[Stored items]
####
(** * Lookup *)

Lemma wp_get_key_data id a0
  (Q : psa_status_t * option psa_key_attributes_t * option (list byte) -> kstate O -> Prop) s :
free s ->
(forall st a d s', free s' -> calm s s' ->
   (st = PSA_SUCCESS /\ exists at' data, key_lookup a0 s id = Some (at', data) /\
      a = Some at' /\ d = Some data) \/
   (st <> PSA_SUCCESS /\ d = None /\
    (st = PSA_ERROR_INVALID_HANDLE ->
     find_node id (g_volatile_keys s) = None /\ record_of s id = None) /\
    (good_environment s -> idle s -> g_psa_crypto_initialized s = true ->
     ulong (Z.to_N id) ->
     (forall at' data, key_lookup a0 s id = Some (at', data) -> zlen data = 0) /\
     (find_node id (g_volatile_keys s) = None -> record_of s id = None ->
      st = PSA_ERROR_INVALID_HANDLE))) ->
   Q (st, a, d) s') ->
wp (wolfpsa_get_key_data id (Some a0)) Q s.
Proof.
intros Hf HQ. unfold wolfpsa_get_key_data.
apply (wp_checked (fun e => (e, Some a0, None))); [done| |].
{ intros st s1 Hq1 Hf1 Hst Hno. apply HQ; [done|by apply quiet_calm|]. right.
  split_and!; [by destruct Hst as [->| ->]|done|by destruct Hst as [->| ->]|].
  intros _ Hi Hc. by destruct (Hno Hi Hc). }
intros s1 Hq1 Hi1 Hinit. wp_seq. apply wp_volatile_get; [done|].
intros st a d s2 Hi2 Hq2 Hcase. rewrite (q_keys _ _ Hq1) in Hcase.
assert (Hq : quiet s s2) by (by eapply quiet_trans).
assert (Hm1 : mem_ok s -> mem_ok s1) by apply Hq1. pose proof (idle_free _ Hi2) as Hf2.
unfold key_lookup in HQ. destruct (find_node id (g_volatile_keys s)) as [n|] eqn:Hfind.
{ destruct Hcase as [-> [(-> & -> & Hnz)|[[(-> & Hz)|(-> & Hbad)] ->]]]; wp_seq;
    (apply HQ; [done|by apply quiet_calm|]).
  - left. split; [done|]. by exists (node_attributes n), (node_data n).
  - right. split_and!; [done..|]. intros _ _ _ _. split; [|done]. intros ? ? [= <- <-]. done.
  - right. split_and!; [done..|]. intros [Hm _]. by destruct Hbad; apply Hm1. }
destruct Hcase as (-> & -> & ->). wp_seq. apply wp_open_record.
intros r s3 Hc3 Hv3 Hcase. unfold present in Hcase. rewrite (q_store _ _ Hq) in Hcase.
assert (Hi3 : idle s3) by (by eapply idle_lock_view). pose proof (idle_free _ Hi3) as Hf3.
assert (Hc : calm s s3) by (by eapply quiet_calm_trans).
destruct r as [e|[h header]].
{ destruct Hcase as (He & Hinv & Hh). wp_seq. apply HQ; [done|done|]. right.
  split_and!; [done|done|by intros Heq; auto|].
  intros [_ Hhealthy] _ _ Hid. destruct (Hh Hhealthy Hid) as [Hnone Hshort]. split; [|auto].
  unfold record_of. intros at' data. destruct (records (key_store s) !! Z.to_N id) as [bs|] eqn:Hbs; [|done].
  simpl. specialize (Hshort _ eq_refl). unfold parse_record.
  by rewrite (proj2 (Nat.ltb_lt _ _) Hshort). }
destruct Hcase as (bs & Hbs & Hlen & -> & Hread).
destruct (header_attributes_some bs a0 Hlen) as [a Ha]. rewrite Ha. wp_seq.
eapply wp_read_record_data; [exact Hread|apply header_data_length_range|].
intros r s4 Hc4 Hv4 Hcase. wp_seq.
assert (Hc' : calm s s4) by (by eapply calm_trans).
assert (Hf4 : free s4) by (apply idle_free; by eapply idle_lock_view).
assert (Hparse : record_of s id = Some bs) by done.
assert (Hrec : parse_record a0 bs =
          if (0 <? header_data_length (take 24 bs)) && (header_data_length (take 24 bs) <=? INT_MAX)
             && (header_data_length (take 24 bs) <=? zlen (drop 24 bs))
          then Some (a, take (Z.to_nat (header_data_length (take 24 bs))) (drop 24 bs)) else None).
{ unfold parse_record. destruct (Nat.ltb_spec (length bs) 24); [lia|]. by rewrite Ha. }
destruct r as [e|data].
- destruct Hcase as (He & He' & Hh). apply HQ; [done|done|]. right.
  split_and!; [done|done|done|].
  + intros [Hm Hhealthy] _ _ _. split; [|by rewrite Hparse]. intros at' data.
    rewrite Hparse. simpl. rewrite Hrec.
    destruct ((_ && _) && _) eqn:Hcond; [|done]. intros _. exfalso.
    assert (zlen (drop 24 bs) < header_data_length (take 24 bs)); [|lia].
    apply Hh; [by apply Hc|by apply Hc|lia].
- destruct Hcase as (Hrange & Hfit & ->). apply HQ; [done|done|]. left. split; [done|].
  exists a, (take (Z.to_nat (header_data_length (take 24 bs))) (drop 24 bs)).
  split_and!; [|done|done]. rewrite Hparse. simpl. rewrite Hrec.
  by rewrite (proj2 (Z.ltb_lt _ _)), (proj2 (Z.leb_le _ INT_MAX)), (proj2 (Z.leb_le _ _)) by lia.
Qed.
(* ===== verification/KeyStoreInv.v ===== *)
(** The invariant of the key store and its refinement of an abstract key table.

    [api_call] lists the entry points, [run_call] runs one.  [key_inv] is what
    the sequences of calls keep: volatile identifiers are distinct, come from
    the vendor range below the counter, and every key, volatile or persistent,
    passed the import checks.  [abs_step] is the specification: a partial map
    from identifiers to keys, changed by a successful import, generation or copy
    (one fresh entry) and a successful destruction (one entry less) only. *)

From stdpp Require Import base decidable list gmap.
From Stdlib Require Import ZArith Lia.
From Stdlib Require Import Strings.Byte.
From S2P Require Import Prelude.
From S2P Require Import Values.
From S2P Require Import Engine.
From S2P Require Import KeyPolicy.
From S2P Require Import KeyFormat.
From S2P Require Import StoreIface.
From S2P Require Import Library.
From S2P Require Import KeyStore.
From S2P Require Import KeyStoreRules.
From S2P Require Import ImportRules.
From S2P Require Import KeyStoreSpec.
From S2P Require Import KeyStoreCalls.
From S2P Require Import KeyAgreement.
From S2P Require Import Kdf.
From S2P Require Import Aead.

#[local] Open Scope Z_scope.

(** * Calls *)

Inductive api_call : Type :=
| CallInit
| CallCleanup
| CallImport (attributes : psa_key_attributes_t) (data : list byte)
| CallGenerate (attributes : psa_key_attributes_t)
| CallCopy (source_key : Z) (attributes : psa_key_attributes_t)
| CallDestroy (key : Z)
| CallExport (key size : Z)
| CallExportPublic (key size : Z)
| CallGetAttributes (key : Z)
| CallPurge (key : Z)
| CallCheckUsage (key alg usage : Z)
| CallGetKeyData (key : Z)
| CallRandom (size : Z).
Lemma bwp_weaken {A} (m : M (opstate O Op) A) (Post : Prop -> A -> Prop) (P P' : Prop) :
lax Post -> bwp m Post P' -> (P -> P') -> bwp m Post P.
Proof.
intros Hl Hm Hp s. eapply wp_mono; [apply Hm|]. intros r s' [Hr H]. split; [done|].
eapply Hl; [|done]. intros [? ?]. auto.
Qed.

Lemma bwp_ret_bind {A A'} (a : A') (k : A' -> M (opstate O Op) A) (Post : Prop -> A -> Prop) (P : Prop) :
bwp (k a) Post P -> bwp (a ← mret a; k a) Post P.
Proof. intros Hk s. apply wp_bind, wp_ret, Hk. Qed.

Lemma bwp_assoc {A A1 A2} (m : M (opstate O Op) A1) (f : A1 -> M (opstate O Op) A2)
  (k : A2 -> M (opstate O Op) A) (Post : Prop -> A -> Prop) (P : Prop) :
bwp (a ← m; b ← f a; k b) Post P -> bwp (b ← (a ← m; f a); k b) Post P.
Proof. intros Hk s. unfold wp. rewrite bind_assoc. apply Hk. Qed.

Lemma bwp_code_then {A} ret r (k : Z -> M (opstate O Op) A) (Post : Prop -> A -> Prop) (P : Prop) :
lax Post -> (ret = 0 -> r = 0 -> bwp (k 0) Post P) ->
(forall ret' (Q : Prop), ret' <> 0 -> (Q -> P) -> (Q -> ret = 0 -> r = 0 -> False) -> bwp (k ret') Post Q) ->
bwp (ret' ← wc_code_then ret r; k ret') Post P.
Proof.
intros Hl Hgood Hbad. unfold wc_code_then. destruct (Z.eqb_spec ret 0) as [Hz|Hz].
- apply bwp_code; [done| |].
  + destruct (decide (r = 0)) as [->|Hne]; [by apply Hgood|]. by apply Hbad; [done|auto|].
  + intros ret' Hneg. apply Hbad; [lia|by intros []|by intros []].
- apply bwp_ret_bind. by apply Hbad; [done|auto|].
Qed.

(** The pattern [if (ret != 0) return wc_error_to_psa_status(ret);] after a call. *)
Context {EO : WolfCryptErrOk E}.

Lemma bwp_check_call {A} (fail : psa_status_t -> A) (k : M (opstate O Op) A)
  (Post : Prop -> A -> Prop) (P : Prop) :
lax Post -> (forall e, e <> PSA_SUCCESS -> Post False (fail e)) -> bwp k Post P ->
bwp (ret ← wc_call;
     if negb (ret =? 0) then mret (fail (wc_error_to_psa_status ret)) else k) Post P.
Proof.
intros Hl Hf Hk. apply bwp_call; [done|done|]. intros ret Hne.
rewrite (proj2 (Z.eqb_neq ret 0)) by done. apply bwp_ret; [done|]. apply Hf. by rewrite wc_error_success.
Qed.

Lemma bwp_check_code {A} (fail : psa_status_t -> A) z (k : M (opstate O Op) A)
  (Post : Prop -> A -> Prop) (P : Prop) :
lax Post -> (forall e, e <> PSA_SUCCESS -> Post False (fail e)) ->
(z <> 0 -> forall e, e <> PSA_SUCCESS -> Post P (fail e)) -> (z = 0 -> bwp k Post P) ->
bwp (ret ← wc_code z;
     if negb (ret =? 0) then mret (fail (wc_error_to_psa_status ret)) else k) Post P.
Proof.
intros Hl Hf Hz Hk. apply bwp_code; [done| |].
- destruct (Z.eqb_spec z 0) as [->|Hne]; cbn [negb]; [auto|]. apply bwp_ret; [done|].
  apply Hz; [done|]. by rewrite wc_error_success.
- intros ret Hneg. rewrite (proj2 (Z.eqb_neq ret 0)) by lia. apply bwp_ret; [done|].
  apply Hf. rewrite wc_error_success. lia.
Qed.

Lemma bwp_check_rng {A} (fail : psa_status_t -> A) (k : nat -> M (opstate O Op) A)
  (Post : Prop -> A -> Prop) (P : Prop) :
lax Post -> (forall e n, wc_InitRng_ex n <> 0 -> e <> PSA_SUCCESS -> Post P (fail e)) ->
(forall n, bwp (k n) Post P) ->
bwp ('(ret, n) ← wc_rng;
     if negb (ret =? 0) then mret (fail (wc_error_to_psa_status ret)) else k n) Post P.
Proof.
intros Hl Hf Hk. apply bwp_rng; [done|]. intros n.
destruct (Z.eqb_spec (wc_InitRng_ex n) 0) as [_|Hne]; cbn [negb]; [done|].
apply bwp_ret; [done|]. apply (Hf _ n); [done|]. by rewrite wc_error_success.
Qed.

Lemma wc_negative : BAD_FUNC_ARG < 0 /\ NOT_COMPILED_IN < 0 /\ SIG_VERIFY_E < 0 /\ BUFFER_E < 0.
Proof.
pose proof wc_codes_negative as H. unfold wc_codes in H. rewrite !Forall_cons in H. intuition lia.
Qed.

Lemma null_empty_length (i : input) :
(is_null i = true -> input_length i = 0) -> input_length i = zlen (input_bytes i).
Proof. destruct i; [|done]. intros H. by apply H. Qed.

(** What backends promise: a status, or a status with bytes. *)
Definition verdict_post (V A : Prop) (P : Prop) (st : psa_status_t) : Prop :=
(st = PSA_SUCCESS -> V) /\ (P -> A -> V -> st = PSA_SUCCESS).

Definition bytes_post (Good : list byte -> Prop) (Q : Prop) (r : psa_status_t * list byte) : Prop :=
(r.1 = PSA_SUCCESS -> Good r.2) /\ (r.1 <> PSA_SUCCESS -> r.2 = []).

Lemma verdict_lax V A : lax (verdict_post V A).
Proof. intros P P' st Hp [H1 H2]. split; auto. Qed.

Lemma verdict_no (V A P : Prop) e :
e <> PSA_SUCCESS -> (P -> A -> V -> False) -> verdict_post V A P e.
Proof. intros He Hno. split; [done|]. intros. by destruct Hno. Qed.

Lemma bytes_lax Good : lax (bytes_post Good).
Proof. intros P P' r _ H. exact H. Qed.
(* ===== verification/SignSpec.v ===== *)
(** What the signature API promises ([src/psa_asymmetric_api.c]), over any
    backends that meet [SignBackendOk].

    [signed_input] is what an algorithm signs of the caller's data: the data
    itself for the calls on hashes, for the pure algorithms and for raw PKCS#1,
    and otherwise the digest that the algorithm names. *)

From stdpp Require Import base decidable list gmap.
From Stdlib Require Import ZArith Lia.
From Stdlib Require Import Strings.Byte.
From S2P Require Import Prelude.
From S2P Require Import Values.
From S2P Require Import Engine.
From S2P Require Import WolfCrypt.
From S2P Require Import KeyPolicy.
From S2P Require Import KeyFormat.
From S2P Require Import StoreIface.
From S2P Require Import Library.
From S2P Require Import KeyStore.
From S2P Require Import KeyStoreRules.
From S2P Require Import Operation.
From S2P Require Import ImportRules.
From S2P Require Import KeyStoreSpec.
From S2P Require Import KeyStoreCalls.
From S2P Require Import KeyAgreement.
From S2P Require Import Hash.
From S2P Require Import HashSpec.
From S2P Require Import KeyStoreInv.
From S2P Require Import KeyReaders.
From S2P Require Import AsymValues.
From S2P Require Import SignIface.
From S2P Require Import Sign.
From S2P Require Import SignRules.

#[local] Open Scope Z_scope.

(** Which pair of calls: on hashes or on messages. *)
Inductive mode : Set := OfHash | OfMessage.

(** * Key types *)

Section Types.
Context {C : Config}.

Lemma rsa_not_bound type :
PSA_KEY_TYPE_IS_RSA type = true -> is_mldsa_type type = false /\ is_edwards_type type = false.
Proof.
unfold PSA_KEY_TYPE_IS_RSA, is_mldsa_type, PSA_KEY_TYPE_IS_ML_DSA, is_edwards_type.
rewrite Z.eqb_eq. intros H. rewrite H, andb_false_r. split; [done|].
apply andb_false_intro2, orb_false_intro; apply Z.eqb_neq; intros ->; discriminate H.
Qed.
####
** ACTION ITEM **
In your reply, restate exactly the lines from the start of the records above through the line holding "- right. split_and!; [done..|]. intros [Hm", including both, and nothing else.

** TASK RESPONSE **
(** * Lookup *)

Lemma wp_get_key_data id a0
  (Q : psa_status_t * option psa_key_attributes_t * option (list byte) -> kstate O -> Prop) s :
free s ->
(forall st a d s', free s' -> calm s s' ->
   (st = PSA_SUCCESS /\ exists at' data, key_lookup a0 s id = Some (at', data) /\
      a = Some at' /\ d = Some data) \/
   (st <> PSA_SUCCESS /\ d = None /\
    (st = PSA_ERROR_INVALID_HANDLE ->
     find_node id (g_volatile_keys s) = None /\ record_of s id = None) /\
    (good_environment s -> idle s -> g_psa_crypto_initialized s = true ->
     ulong (Z.to_N id) ->
     (forall at' data, key_lookup a0 s id = Some (at', data) -> zlen data = 0) /\
     (find_node id (g_volatile_keys s) = None -> record_of s id = None ->
      st = PSA_ERROR_INVALID_HANDLE))) ->
   Q (st, a, d) s') ->
wp (wolfpsa_get_key_data id (Some a0)) Q s.
Proof.
intros Hf HQ. unfold wolfpsa_get_key_data.
apply (wp_checked (fun e => (e, Some a0, None))); [done| |].
{ intros st s1 Hq1 Hf1 Hst Hno. apply HQ; [done|by apply quiet_calm|]. right.
  split_and!; [by destruct Hst as [->| ->]|done|by destruct Hst as [->| ->]|].
  intros _ Hi Hc. by destruct (Hno Hi Hc). }
intros s1 Hq1 Hi1 Hinit. wp_seq. apply wp_volatile_get; [done|].
intros st a d s2 Hi2 Hq2 Hcase. rewrite (q_keys _ _ Hq1) in Hcase.
assert (Hq : quiet s s2) by (by eapply quiet_trans).
assert (Hm1 : mem_ok s -> mem_ok s1) by apply Hq1. pose proof (idle_free _ Hi2) as Hf2.
unfold key_lookup in HQ. destruct (find_node id (g_volatile_keys s)) as [n|] eqn:Hfind.
{ destruct Hcase as [-> [(-> & -> & Hnz)|[[(-> & Hz)|(-> & Hbad)] ->]]]; wp_seq;
    (apply HQ; [done|by apply quiet_calm|]).
  - left. split; [done|]. by exists (node_attributes n), (node_data n).
  - right. split_and!; [done..|]. intros _ _ _ _. split; [|done]. intros ? ? [= <- <-]. done.
  - right. split_and!; [done..|]. intros [Hm _]. by destruct Hbad; apply Hm1. }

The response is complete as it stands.